Reputation: 33
I'm trying to use a Scrapy Spider to solve a problem (a programming question from HackThisSite):
(1) I have to log in a website, giving a username and a password (already done)
(2) After that, I have to access an image with a given URL (the image is only accessible to logged in users)
(3) Then, without saving the image in the hard disk, I have to read its information in a kind of buffer
(4) And the result of the function will fill a form and send the data to the website server (I already know how to do this step)
So, I can resume to question to: would it be possible (using a spider) to read an image accessible only by logged-in users and process it in the spider code?
I tried to research different methods, using item pipelines is not a good approach (I don't want to download the file).
The code that I already have is:
class ProgrammingQuestion2(Spider):
name = 'p2'
start_urls = ['https://www.hackthissite.org/']
def parse(self, response):
formdata_hts = {'username': <MY_USER_NAME>,
'password': <MY_PASSWORD>,
'btn_submit': 'Login'}
return FormRequest.from_response(response,
formdata=formdata_hts, callback=self.redirect_to_page)

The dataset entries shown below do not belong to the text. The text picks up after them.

(* ===== verification/StackMachineInv.v ===== *)
(** * The simulation relation of the software stack

    Activations have a frame pointer and the addresses of their blocks; memory
    holds their objects and the linkage between them.  Each owns the bytes
    from its frontier to the end of its call area. *)

From Stdlib Require Import ZArith Lia.
From stdpp Require Import base numbers list gmap fin_maps option.
From S2P Require Import Prelude Bytes Frames FramesFacts StackMachine StackMachineFacts.

Import StackMachine.
Local Open Scope Z_scope.
Local Arguments loadLE : simpl never.
Local Arguments storeLE : simpl never.

(** Frame pointer, and for each block its address and the frontier below it. *)
Record geo := Geo { g_fp : Z; g_blocks : list (Z * Z) }.

Section Relation.
Context `{ABI : !StackABI} `{Laws : !StackLaws}.

Definition frameBase (fn : fn_abi) (g : geo) : Z := g_fp g - FnFrameSize fn.
(** The last frontier of a list of blocks. *)
Fixpoint lastNext (top : Z) (bs : list (Z * Z)) : Z := match bs with [] => top | (_, next) :: bs => lastNext next bs end.
(** The frontier when the first [n] blocks are live. *)
Definition frontierAt (fn : fn_abi) (g : geo) (n : nat) : Z := lastNext (frameBase fn g) (take n (g_blocks g)).
Definition frontier (fn : fn_abi) (g : geo) : Z := lastNext (frameBase fn g) (g_blocks g).

(** Blocks grow downwards, each below the one before. *)
Inductive carved : Z → list (Z * Z) → list (list (option Z)) → Prop :=
| carved_nil top : carved top [] []
| carved_cons top addr next bs o os :
    next <= top → next mod FrameAlignment = 0 → (o = [] ∨ (next <= addr ∧ addr + Z.of_nat (length o) <= top)) →
    carved next bs os → carved top ((addr, next) :: bs) (o :: os).

(** Saved frame pointer and return region. *)
Definition linkage (m : mem) (fp savedFp returnId : Z) : Prop :=
  loadLE m (fp + Frames.SavedFpOffset) 8 = savedFp ∧ loadLE m (fp + Frames.ReturnRegionIdOffset) 4 = returnId.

def redirect_to_page(self, response):
yield Request(url='https://www.hackthissite.org/missions/prog/2/',
callback=self.solve_question_2)
def solve_question_2(self, response):
open_in_browser(response)
img_url = 'https://www.hackthissite.org/missions/prog/2/PNG'
# What can I do here?
I expect to solve this problem using Scrapy functions, otherwise it would be necessary to log in the website (sending the form data) again.
Upvotes: 3
Views: 315
Reputation: 21436
You can make a scrapy request to crawl the image and then callback to some other endpoint:
def parse_page(self, response):
img_url = 'https://www.hackthissite.org/missions/prog/2/PNG'
yield Request(img_url, callback=self.parse_image)
def parse_image(self, response):
image_bytes = response.body
form_data = form_from_image(image_bytes)
# make form request
Upvotes: 2